If the cause of reported persistent pain cannot be identified and there is no evidence that the patient is seeking drugs for nonanalgesic purposes, the clinician has two choices. First, opioids can be continued while the clinician monitors the patient’s pain, side effects, and function and continues to screen for a cause of pain. If the patient’s quality of life is preserved or advanced without negative consequences, it may be that an undetected basis for the pain is present. The second choice is to taper opioids while alternative pain treatments are introduced. Because opioids may induce pain or hyperalgesia in some contexts (see Hyperalgesia), pain may improve on their elimination. Which choice is appropriate for a particular patient is a decision best made by the clinical care team, with the patient’s informed participation.
Progressive Cancer-Related or Terminal Pain
It has been estimated that pain is present in 24% to 60% of persons undergoing cancer treatment, 58% to 69% of persons with advanced cancer, and about 33% of cancer survivors (185). As cancer survival has markedly increased, this creates a new population of persons with cancer or cancer treatment–related pain that is not necessarily related to a terminal illness.
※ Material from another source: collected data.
(** X2. From [Load] on, call after call of [Tick], the player stays well formed:
    36 phase rates, the octave in 0..2, the tempo a digit, the text with its
    terminator, the position inside the text or -1 with a silent output; the
    text and the note table are never changed, and [counts] falls by at most
    one per call. *)
Theorem Tick_keeps_the_player_well_formed (p0 : MMLPlayer) (songstr : list ascii)
    (n : nat) (p : MMLPlayer) :
  Z.of_nat (List.length (noteToPhaseRate p0)) = NUM_OCTAVES * NOTES_PER_OCTAVE ->
  tickIter n (Load p0 songstr) = Ok p ->
  player_ok p
  /\ song p = map toupper songstr ++ ["000"%char]
  /\ noteToPhaseRate p = noteToPhaseRate p0
  /\ - Z.of_nat n <= counts p.
Proof.
  intros Htbl.
  assert (G : forall n q p, player_ok q -> tickIter n q = Ok p ->
              player_ok p /\ song p = song q /\ noteToPhaseRate p = noteToPhaseRate q
              /\ counts q - Z.of_nat n <= counts p).
  { clear. induction n as [| n IH]; intros q p Hq H; cbn [tickIter] in H.
    - injection H as <-. split; [assumption |]. repeat split; lia.
    - bind_inv H. destruct x as [rate q'].
      destruct (Tick_player_ok _ _ _ Hq Hx) as (Hq' & Hs & Ht & _ & Hc).
      destruct (IH _ _ Hq' H) as (Hp & Hs' & Ht' & Hc').
      split; [assumption |]. repeat split; try congruence; lia. }
  intros H. destruct (G n _ _ (Load_player_ok p0 songstr Htbl) H) as (Hp & Hs & Ht & Hc).
  cbn [Load song noteToPhaseRate counts] in Hs, Ht, Hc.
  split; [assumption |]. repeat split; assumption || lia.
Qed.

Lemma Tick_keeps_the_player_well_formed_witness :
  tickIter 3 (Load (mkMMLPlayer (repeat 7 36) [] 0 1 0 4 0) (chars "o2c1"))
  = Ok (mkMMLPlayer (repeat 7 36) (chars "O2C1" ++ ["000"%char]) 4 2 7 4 8)
  /\ player_ok (mkMMLPlayer (repeat 7 36) (chars "O2C1" ++ ["000"%char]) 4 2 7 4 8).
Proof.
  split; [vm_compute; reflexivity |].
  apply (Tick_keeps_the_player_well_formed (mkMMLPlayer (repeat 7 36) [] 0 1 0 4 0)
           (chars "o2c1") 3); vm_compute; reflexivity.
Defined.

(** X3. Once the end of the song has been read, [Tick] returns silence and
    leaves the player at the end. *)
Theorem Tick_after_the_end_is_silent (p : MMLPlayer) :
  player_ok p -> IsDone p = true ->
  Tick p = Ok (0, set_counts p (counts p - 1))
  /\ IsDone (set_counts p (counts p - 1)) = true
  /\ player_ok (set_counts p (counts p - 1)).
Proof.
  intros Hp Hd.
  assert (E : Tick p = Ok (0, set_counts p (counts p - 1))).
  { unfold Tick. cbn [counts set_counts position output].
    unfold IsDone in Hd.
    destruct Hp as [_ _ _ _ [[_ Hout] | Hin] _]; [| apply Z.ltb_lt in Hd; lia].
    rewrite Hd, Hout. now destruct (counts p - 1 >? 0). }
  split; [exact E |]. split; [exact Hd |].
  now destruct (Tick_player_ok _ _ _ Hp E).
Qed.

(** ** What [Tick] returns *)






(** ** Reads out of range *)

Lemma bind_OutOfBounds {A B : Type} (c : outcome A) (k : A -> outcome B) (idx : Z) :
  bind c k = OutOfBounds idx ->
  c = OutOfBounds idx \/ exists a, c = Ok a /\ k a = OutOfBounds idx.
Proof.
  destruct c; simpl; try discriminate; intros H; [right | left; now injection H as ->].
  eexists. split; [reflexivity | exact H].
Qed.

Lemma at_OutOfBounds {A : Type} (a : list A) (i idx : Z) :
  a.[i] = OutOfBounds idx -> idx = i /\ (i < 0 \/ Z.of_nat (List.length a) <= i).
Proof.
  unfold at_. destruct (Z.ltb_spec i 0); [intros [= <-]; lia |].
  destruct (nth_error a (Z.to_nat i)) eqn:E; [discriminate |].
  intros [= <-]. apply nth_error_None in E. lia.
Qed.

Lemma ReadNumber_in_bounds (min max : Z) (msg : string) (p : MMLPlayer) (idx : Z) :
  0 <= position p < Z.of_nat (List.length (song p)) ->
  ReadNumber min max msg p <> OutOfBounds idx.
Proof.
  intros Hp. unfold ReadNumber. rewrite (at_in_range _ _ "000"%char Hp). cbn [bind].
  destruct (_ && _); discriminate.
Qed.

Lemma accidentalShift_sharp (next : ascii) :
  accidentalShift next = 1 -> next = "#"%char \/ next = "+"%char.
Proof.
  each_char next; unfold accidentalShift; simpl; intros H;
    first [discriminate H | now left | now right].
Qed.

Lemma accidental_unread_terminator (next : ascii) :
  accidentalUnread next = 0 -> next <> "000"%char.
Proof. intros H ->. discriminate H. Qed.

Lemma note_digit_in_bounds (p : MMLPlayer) (x : ascii) :
  (exists text, song p = text ++ ["000"%char]) ->
  (song p).[position p + 1] = Ok x ->
  0 <= position p ->
  0 <= position p + 1 + 1 - accidentalUnread x < Z.of_nat (List.length (song p)).
Proof.
  intros Hsong Hx Hp. pose proof (accidental_range x) as [_ Hu].
  destruct (Z.eq_dec (accidentalUnread x) 0) as [E | E].
  - pose proof (before_terminator p _ x Hsong Hx (accidental_unread_terminator x E)). lia.
  - apply at_Ok in Hx. lia.
Qed.

Ltac bounds_inv H :=
  repeat first
    [ match type of H with
      | context [applyAccidental ?c ?n ?q] =>
          rewrite (applyAccidental_eq c n q) in H;
          pose proof (accidental_range c);
          let pitch := fresh "pitch" in
          let Hpitch := fresh "Hpitch" in
          remember (n + accidentalShift c) as pitch eqn:Hpitch in H
      | bind (ReadNumber _ _ _ _) _ = OutOfBounds _ =>
          let Hx := fresh "Hx" in
          apply bind_OutOfBounds in H; destruct H as [H | [[? ?] [Hx H]]];
          [| read_inv Hx]
      | bind _ _ = OutOfBounds _ =>
          let x := fresh "x" in let Hx := fresh "Hx" in
          apply bind_OutOfBounds in H; destruct H as [H | [x [Hx H]]]
      end
    | progress simpl in H ].

Lemma TickBody_OutOfBounds (p : MMLPlayer) (idx : Z) :
  player_ok p -> 0 <= position p ->
  TickBody p = OutOfBounds idx ->
  idx = NUM_OCTAVES * NOTES_PER_OCTAVE
  /\ octave p = NUM_OCTAVES - 1
  /\ (song p).[position p] = Ok "B"%char
  /\ exists sharp digit,
       (song p).[position p + 1] = Ok sharp /\ (sharp = "#"%char \/ sharp = "+"%char)
       /\ (song p).[position p + 1 + 1] = Ok digit
       /\ 48 <= Z.of_N (N_of_ascii digit) <= 57.
Proof.
  intros [Htbl Hoct Htempo Hsong Hpos Hcnt] Hp0 H.
  assert (Hp : 0 <= position p < Z.of_nat (List.length (song p))) by lia. clear Hpos Hp0.
  unfold TickBody in H. rewrite (at_in_range _ _ "000"%char Hp) in H. cbn [bind] in H.
  pose proof (at_in_range _ _ "000"%char Hp) as Hcurr.
  pose proof (before_terminator p (position p) _ Hsong Hcurr) as Hnext.
  destruct (array_get "000"%char (song p) (position p)) as [b0 b1 b2 b3 b4 b5 b6 b7].
  destruct b0, b1, b2, b3, b4, b5, b6, b7; simpl in H; try discriminate H.
  all: specialize (Hnext ltac:(discriminate)).
  all: bounds_inv H.
  all: try (now apply ReadNumber_in_bounds in H; [| simpl; lia]).
  all: try (apply at_OutOfBounds in H; simpl in H; lia).
  all: try discriminate H.
  all: try (now apply ReadNumber_in_bounds in H;
            [| simpl; apply note_digit_in_bounds; [assumption .. | lia]]).
  all: apply at_OutOfBounds in H; cbn [noteToPhaseRate octave set_position set_counts] in H.
  all: rewrite Htbl in H; unfold clampPitch, NUM_OCTAVES, NOTES_PER_OCTAVE in *.
  all: destruct (Z.geb_spec pitch (3 * 12)), (Z.ltb_spec pitch 0); try lia.
  all: assert (Hs : accidentalShift x = 1) by lia.
  all: apply accidentalShift_sharp in Hs.
  all: split; [lia |]; split; [lia |]; split; [exact Hcurr |].
  all: exists x, (array_get "000"%char (song p) (position p + 1 + 1)).
  all: split; [exact Hx |]; split; [exact Hs |].
  all: assert (Hu : accidentalUnread x = 0) by (destruct Hs as [-> | ->]; reflexivity).
  all: rewrite Hu, Z.sub_0_r in *.
  all: split; [now apply at_in_range |].
  all: unfold digitAt in Hd; cbn [song position set_position] in Hd.
  all: replace (position p + 1 + 1 + 1 - 1) with (position p + 1 + 1) in Hd by lia.
  all: symmetry in Hd; apply digit_char in Hd; lia.
Qed.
Cancer may occur more frequently in individuals with addiction disorders than in the general population (186), probably because of pathologic effects of many substances of abuse, including tobacco and alcohol, and the fact that nicotine dependence is more common in persons with other addictions than in the general population (187,188). Treatment of advanced cancer-related pain in the patient with addictive disease is usually similar to that in the person without addictive disease; the comfort of the patient should be the primary goal. Opioids generally should not be withheld when they are needed and effective because of concerns regarding addiction. However, if opioid-related problems are diminishing the patient’s quality of life, it can be necessary to maximize external controls (e.g., having medications dispensed daily by others) and to insist on concomitant addiction recovery work or to rely on nonopioid treatments (189,190).
The “therapeutic ladder” developed by the WHO is an accepted model for the treatment of cancer pain (Fig. 97-3) (191). Stage 1 of the ladder is for the management of mild pain and involves the use of nonopioid analgesics such as acetaminophen, aspirin, or NSAID as well as adjuvant medications such as tricyclics, anticonvulsants, and topical agents for pain and such associated symptoms such as insomnia, depression, and anxiety. Stage 2 of the WHO ladder addresses moderate pain. It involves use of a weak opioid preparation that combines opioids with acetaminophen or NSAID. Adjuvant medications for neuropathic pain and other symptoms should be used as indicated. For patients with continuous moderate pain, it is also reasonable to use a low dose of a long-acting opioid. This may avoid the intermittent peak effects of short-acting opioids that some experience as rewarding and which may be disconcerting to some patients in recovery. If these are selected in place of combination medications, additional acetaminophen or NSAIDs usually should be added for their complementary analgesic effect.